In the Journals

In the Journals – November 2016

Surveillance Camera

Welcome back to In the Journals, a monthly review of just a fraction of the most recent academic research on security, crime, policing, and the law. The year (both calendar and academic) is coming to a quick end, and we here at Anthropoliteia continue to compile the best and most pertinent recent publications for our readers as fall turns to winter, and the holiday season quickly approaches.

The December 2016 issue of Security Dialogue features an article by Huseyn Aliyev titled “Strong militias, weak states and armed violence: Towards a theory of ‘state-parallel’ paramilitaries”. This article challenges the well-established presentation within conflict studies of paramilitary organizations as state-manipulated death squads or self-defence groups, and argues that some present-day militias extend their functions well beyond the role of shadowy pro-regime enforcers. Drawing its empirical insights from Ukrainian pro-government volunteer battalions and supporting its findings with empirical observations from other parts of the world, the article posits that the rise of powerful militia organizations acting in parallel with the state makes it imperative to revisit the theory and typology of paramilitary violence. The key theoretical argument of the article is that ‘state-parallel’ militias differ qualitatively from the ‘state-manipulated’ paramilitaries that are typical of the Cold War period. The article shows that although ‘state-parallel’ paramilitaries are not a new phenomenon, they have thus far remained critically understudied and undertheorized.

The most recent issue of Public Culture features an article by Josef Sorett entitled “A Fantastic Church? Literature, Politics, and the Afterlives of Afro-Protestantism”. This article tracks the evolving tensions between culture and politics in African American life to offer an account of how an idea of “church” shapes contemporary black literature and social activism. Although generally understood as a dramatic reimagining of the black past and as a break from the “Black Church,” specifically, black literature and protest politics in the present moment are not as far removed from the traditions of Afro-Protestantism as they are thought to be. Recognizing the degree to which racial and religious discourses are mutually constitutive, this essay calls attention to how blackness itself (under a variety of names) has circulated as a religious discourse—as a veritable conversation within and without, all around and about, the church.

The article “The war on meaninglessness: A counter-terrorist self through an absent terrorist other” by Yarin Eski, focuses on post-9/11 port security, its policing actors and how their occupational, counter-terrorist identity is (re)established. The empirical context of this study is that of operational port police officers and security officers who construct port security in the ports of Rotterdam and Hamburg.

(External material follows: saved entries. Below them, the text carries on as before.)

(* ===== verification/DictSpec.v ===== *)
(** * The dictionary: what its lists and searches guarantee

    The well-formedness of a dictionary, preserved by creation and by the
    deletion of objects that nothing refers to; the correctness of the searches;
    and the dictionary as an implementation of the interfaces that the messages
    and the dispatch are proved against. *)

From stdpp Require Import functions base sorting list gmap.
From Stdlib Require Import ZArith Lia.
From S2P Require Import Prelude Ostr DictTypes Dict.

(** ** Keys *)

Inductive key := KZ (z : Z) | KS (s : bytes) | KP (a b : Z).

Definition key_tag (k : key) : Z := match k with KZ _ => 0 | KS _ => 1 | KP _ _ => 2 end.

Definition key_cmp (x y : key) : Z :=
  match x, y with
  | KZ a, KZ b => ORDER_scalar a b
  | KS a, KS b => fd_os_cmp_int a b
  | KP a b, KP a' b' => if decide (ORDER_scalar a a' ≠ 0) then ORDER_scalar a a' else ORDER_scalar b b'
  | _, _ => key_tag x - key_tag y
  end.

Lemma ORDER_scalar_cases a b :
  (a < b ∧ ORDER_scalar a b = -1) ∨ (a = b ∧ ORDER_scalar a b = 0) ∨ (b < a ∧ ORDER_scalar a b = 1).
Proof. unfold ORDER_scalar. repeat case_decide; lia. Qed.

Ltac order_cases :=
  repeat match goal with
  | |- context [ORDER_scalar ?a ?b] =>
      let H := fresh in pose proof (ORDER_scalar_cases a b) as H; destruct H as [[? ->]|[[? ->]|[? ->]]]
  | H : context [ORDER_scalar ?a ?b] |- _ =>
      let H1 := fresh in pose proof (ORDER_scalar_cases a b) as H1;
      destruct H1 as [[? E]|[[? E]|[? E]]]; rewrite E in H; clear E
  end.

#[export] Instance key_cmp_order : CmpOrder key_cmp.
Proof.
  split.
  - intros [z|s|a b]; cbn [key_cmp]; [|apply cmp_refl|]; order_cases; try lia; by case_decide.
  - intros [z|s|a b] [z'|s'|a' b']; cbn [key_cmp key_tag]; try lia; [|apply cmp_sym|];
      order_cases; repeat case_decide; try done; lia.
  - intros [z|s|a b] [z'|s'|a' b'] [z''|s''|a'' b'']; cbn [key_cmp key_tag]; try lia; [|apply cmp_trans|];
      order_cases; repeat case_decide; try done; lia.
Qed.

Lemma key_cmp_zero x y : key_cmp x y = 0 ↔ x = y.
Proof.
  split; [|intros ->; apply cmp_refl].
  destruct x as [z|s|a b], y as [z'|s'|a' b']; cbn [key_cmp key_tag]; try lia.
  - order_cases; intros; try lia. by subst.
  - intros ->%fd_os_cmp_zero. done.
  - order_cases; case_decide; try lia; intros; try lia. by subst.
Qed.

Definition value_key (t : dict_avp_basetype) (v : avp_value) : option key :=
  match t, v with
  | AVP_TYPE_OCTETSTRING, OS a => Some (KS a)
  | AVP_TYPE_INTEGER32, NUM a => Some (KZ (signed 32 a))
  | AVP_TYPE_INTEGER64, NUM a => Some (KZ (signed 64 a))
  | AVP_TYPE_UNSIGNED32, NUM a => Some (KZ (w32 a))
  | AVP_TYPE_UNSIGNED64, NUM a => Some (KZ (w64 a))
  | AVP_TYPE_FLOAT32, NUM a => KZ <$> float_key 32 inf32 a
  | AVP_TYPE_FLOAT64, NUM a => KZ <$> float_key 64 inf64 a
  | _, _ => None
  end.

Lemma order_values_key t v w k l :
  value_key t v = Some k → value_key t w = Some l → order_values t v w = Ok (key_cmp k l).
Proof.
  unfold value_key, order_values, ORDER_float. destruct t, v, w; try done; try (intros [= <-] [= <-]; done).
  all: destruct (float_key _ _ bits), (float_key _ _ bits0); try done; by intros [= <-] [= <-].
Qed.

(** The base type of the type [p]. *)
Definition base_of (d : dictionary) (p : obj) : option dict_avp_basetype :=
  match objs d !! p with Some (DictObject (TypeData t) _ _) => Some (type_base t) | _ => None end.

Definition avp_of (d : dictionary) (p : obj) : option dict_avp_data :=
  match objs d !! p with Some (DictObject (AvpData a) _ _) => Some a | _ => None end.

(** The key of an object in a list. *)
Definition data_key (d : dictionary) (i : index) (x : dict_data) : option key :=
  match i, x with
  | Vendors, VendorData id _ => Some (KZ id)
  | Applications, ApplicationData id _ => Some (KZ id)
  | Types, TypeData t => Some (KS (type_name t))
  | CmdName, CommandData c => Some (KS (c_name c))
  | CmdCode, CommandData c => Some (KP (c_code c) (- Z.land (c_flag_val c) CMD_FLAG_REQUEST))
  | List1 _, AvpData a => Some (KZ (a_code a))
  | List1 _, EnumvalData n _ => Some (KS n)
  | List2 _, AvpData a => Some (KS (a_name a))
  | List2 p, EnumvalData _ v => match base_of d p with Some t => value_key t v | None => None end
  | List2 _, RuleData r => (λ a, KP (a_vendor a) (a_code a)) <$> avp_of d (rule_avp r)
  | _, _ => None
  end.

Definition obj_key (d : dictionary) (i : index) (o : obj) : key :=
  match objs d !! o with Some x => default (KZ 0) (data_key d i (o_data x)) | None => KZ 0 end.

(** The lists an object is in. *)
Definition belongs (i : index) (o : obj) (x : dict_object) : Prop :=
  match i, o_data x with
  | Vendors, VendorData _ _ => o ≠ dict_vendors
  | Applications, ApplicationData _ _ => o ≠ dict_applications
  | Types, TypeData _ => True
  | (CmdName | CmdCode), CommandData _ => o ≠ dict_cmd_error
  | (List1 p | List2 p), AvpData _ => o_head x = Some p
  | (List1 p | List2 p), EnumvalData _ _ => o_parent x = Some p
  | List2 p, RuleData _ => o_parent x = Some p
  | _, _ => False
  end.

(** What an object refers to. *)
Definition obj_ok (d : dictionary) (o : obj) (x : dict_object) : Prop :=
  match o_data x with
  | VendorData id _ => id = 0 ↔ o = dict_vendors
  | ApplicationData id _ => id = 0 ↔ o = dict_applications
  | TypeData _ => True
  | EnumvalData _ v => ∃ p t k, o_parent x = Some p ∧ base_of d p = Some t ∧ value_key t v = Some k
  | AvpData a =>
      (∃ v n p h, o_head x = Some v ∧ objs d !! v = Some (DictObject (VendorData (a_vendor a) n) p h)) ∧
      (∀ p, o_parent x = Some p → base_of d p = Some (a_basetype a))
  | CommandData c => o = dict_cmd_error ∨ has (c_flag_mask c) CMD_FLAG_REQUEST = true
  | RuleData r =>
      (∃ p y, o_parent x = Some p ∧ objs d !! p = Some y ∧ has_rules (o_data y) = true) ∧ is_Some (avp_of d (rule_avp r))
  end.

Drawing from a multi-sited, ethnographic fieldwork study, specific attention is paid to how operational staff, employed in a highly securitized realm saturated with War on Terror governance, (re)establish their occupational identity through the terrorist other without having ever been confronted, face-to-face, with terrorism. Instead of fighting in a global War on Terror, and given the way they construe their identity through the terrorist other, they endure an everyday War on Meaninglessness.

Finally, Anthropoliteia’s own Meg Stalcup has two articles of interest out this month. The first, “The Aesthetic Politics of Unfinished Media: New Media Activism in Brazil” is from the Fall 2016 issue of Visual Anthropology Review. Her article analyzes the role of key visual technologies in contemporary media activism in Brazil. Drawing on a range of media formats and sources, the article examines how the aesthetic politics of activists in protests that took place in 2013 opened the way for wider sociopolitical change. She argues that the forms and practices of media activists is aimed explicitly at producing transformative politics. New media technologies were remediated as a kind of equipment that could generate new relationships and subjectivities, and thereby access to intentionally undetermined futures.

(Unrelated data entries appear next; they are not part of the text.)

(** [del_session] *)
Definition del_session (x : nat) (σ : module) : res module :=
  let* s := deref σ x in
  assert! bool_decide (s_states s = []) in
  let σ := unlink_hash x s σ in
  Ok (set_heap (delete x (heap σ)) (set_exp (unlink x (exp_list σ)) (sess_cnt σ) σ)).

(** [del_session_states], of a session or of a sid. *)
Definition del_session_states (σ : module) (sess : option nat) (sid : bytes) : res (module * list event) :=
  let* x :=
    match sess with
    | Some x => Ok (Some x)
    | None =>
        let hash := fd_os_hash 0 sid in
        let* r := hash_search σ hash sid (sess_hash σ (H_MASK hash)) in
        Ok (match r with inr x => Some x | inl _ => None end)
    end in
  match x with
  | None => Err EALREADY
  | Some x =>
      let* s := deref σ x in
      let σ := if decide (x ∈ exp_list σ) then set_exp (unlink x (exp_list σ)) (w32 (sess_cnt σ - 1)) σ else σ in
      let* ev := mapR (λ st, match handlers σ !! st_hdl st with
                             | Some _ => Ok (Cleanup (st_hdl st) (st_state st) sid) | None => Crash end) (s_states s) in
      let destroy_now := bool_decide (s_msg_cnt s = 0) in
      let s := with_states [] s in
      let* σ := if (destroy_now : bool) then del_session x (unlink_hash x s (put x s σ))
                else Ok (put x (with_destroyed true s) σ) in
      Ok (σ, ev)
  end.

Definition fd_sess_destroy (σ : module) (x : nat) : res (module * list event) :=
  let* s := deref σ x in del_session_states σ (Some x) (s_sid s).

(** [fd_sess_reclaim]: [sess_cnt] is left as it is. *)
Definition fd_sess_reclaim (σ : module) (x : nat) : res module :=
  let* s := deref σ x in
  if decide (s_states s = []) then
    let σ := set_exp (unlink x (exp_list σ)) (sess_cnt σ) σ in
    if decide (s_msg_cnt s = 0) then del_session x (unlink_hash x s σ)
    else Ok (put x (with_destroyed true s) σ)
  else Ok σ.

Definition fd_sess_ref_msg (σ : module) (x : nat) : res module :=
  let* s := deref σ x in Ok (put x (with_msg_cnt (s_msg_cnt s + 1) s) σ).

(** The locks are released between the two parts. *)
Definition fd_sess_reclaim_msg (σ : module) (x : nat) : res module :=
  let* (σ, reclaim) := drop_ref σ x in
  if decide (reclaim = 1) then fd_sess_reclaim σ x else Ok σ.

Definition fd_sess_getcount (σ : module) : Z := sess_cnt σ.

(** ** The expiry thread *)

(** The sid of the first session when it has expired; otherwise the thread
    waits. *)
Definition exp_pick (σ : module) (now : timespec) : res (option bytes) :=
  match exp_list σ with
  | [] => Ok None
  | first :: _ =>
      let* s := deref σ first in
      Ok (if TS_IS_INFERIOR now (s_timeout s) then None else Some (s_sid s))
  end.

(** The destruction; an error ends the thread, which aborts. *)
Definition exp_destroy (σ : module) (sid : bytes) : res (module * list event) :=
  match del_session_states σ None sid with Ok r => Ok r | _ => Crash end.

(** The loop, until the thread waits. *)
Fixpoint exp_fct (fuel : nat) (σ : module) (now : timespec) : res (module * list event) :=
  match fuel with
  | O => Err ETIMEDOUT
  | S fuel =>
      let* p := exp_pick σ now in
      match p with
      | None => Ok (σ, [])
      | Some sid =>
          let* (σ, ev) := exp_destroy σ sid in
          let* (σ, ev') := exp_fct fuel σ now in
          Ok (σ, ev ++ ev')
      end
  end.

(** ** States *)

Fixpoint insert_state (σ : module) (id : Z) (new : state) (l : list state) : res (option (list state)) :=
  match l with
  | [] => Ok (Some [new])
  | st :: l' =>
      let* i := id_of σ st in
      if decide (i < id) then
        let* r := insert_state σ id new l' in Ok (match r with Some r => Some (st :: r) | None => None end)
      else if decide (i = id) then Ok None
      else Ok (Some (new :: l))
  end.

Definition fd_sess_state_store (σ : module) (hdl x : nat) (st : nat) : res module :=
  match handlers σ !! hdl with
  | None => Err EINVAL
  | Some h =>
      let* s := deref σ x in
      check negb (s_is_destroyed s) in
      let* r := insert_state σ (h_id h) (State st hdl) (s_states s) in
      match r with Some l => Ok (put x (with_states l s) σ) | None => Err EALREADY end
  end.

(** The loop: [st] is the variable, which keeps the last element visited. *)
Fixpoint retrieve_loop (σ : module) (id : Z) (st : option state) (l : list state) : res (option state) :=
  match l with
  | [] => Ok st
  | y :: l =>
      let* i := id_of σ y in
      if decide (i > id) then Ok (Some y) else retrieve_loop σ id (Some y) l
  end.

Fixpoint remove_state (hdl : nat) (l : list state) : list state :=
  match l with
  | [] => []
  | st :: l => if decide (st_hdl st = hdl) then l else st :: remove_state hdl l
  end.

(** [*state]: NULL or the state, which is taken out of the list. *)
Definition fd_sess_state_retrieve (σ : module) (hdl x : nat) : res (module * option nat) :=
  match handlers σ !! hdl with
  | None => Err EINVAL
  | Some h =>
      let* s := deref σ x in
      let* r := retrieve_loop σ (h_id h) None (s_states s) in
      match r with
      | Some st =>
          if decide (st_hdl st = hdl) then Ok (put x (with_states (remove_state hdl (s_states s)) s) σ, Some (st_state st))
          else Ok (σ, None)
      | None => Ok (σ, None)
      end
  end.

Her second article, “Anthropology of security and security in anthropology: Cases of counterterrorism in the United States”, has been co-authored with Limor Samimian-Darash, and shared online ahead of print by Anthropological Theory. Here, the authors propose a mode of analysis that considers security as a form distinct from insecurity, in order to capture the heterogeneity of security objects, logics and forms of action. They first develop a genealogy for the anthropology of security, demarcating four main approaches: violence and state terror; military, militarization, and militarism; para-state securitization; and what they submit as ‘security assemblages.’ Security assemblages move away from focusing on security formations per se, and how much violence or insecurity they yield, to identifying and studying security forms of action, whether or not they are part of the nation-state. As an approach to anthropological inquiry and theory, it is oriented toward capturing how these forms of action work and what types of security they produce. The authors illustrate security assemblages through their fieldwork on counterterrorism in the domains of law enforcement, biomedical research and federal-state counter-extremism, in each case arriving at a diagnosis of the form of action. The set of distinctions proposed is intended as an aid to studying empirical situations, particularly of security, and, on another level, as a proposal for an approach to anthropology today. This work presents a set of specific insights about contemporary US security, and an example of a new approach to anthropological problems.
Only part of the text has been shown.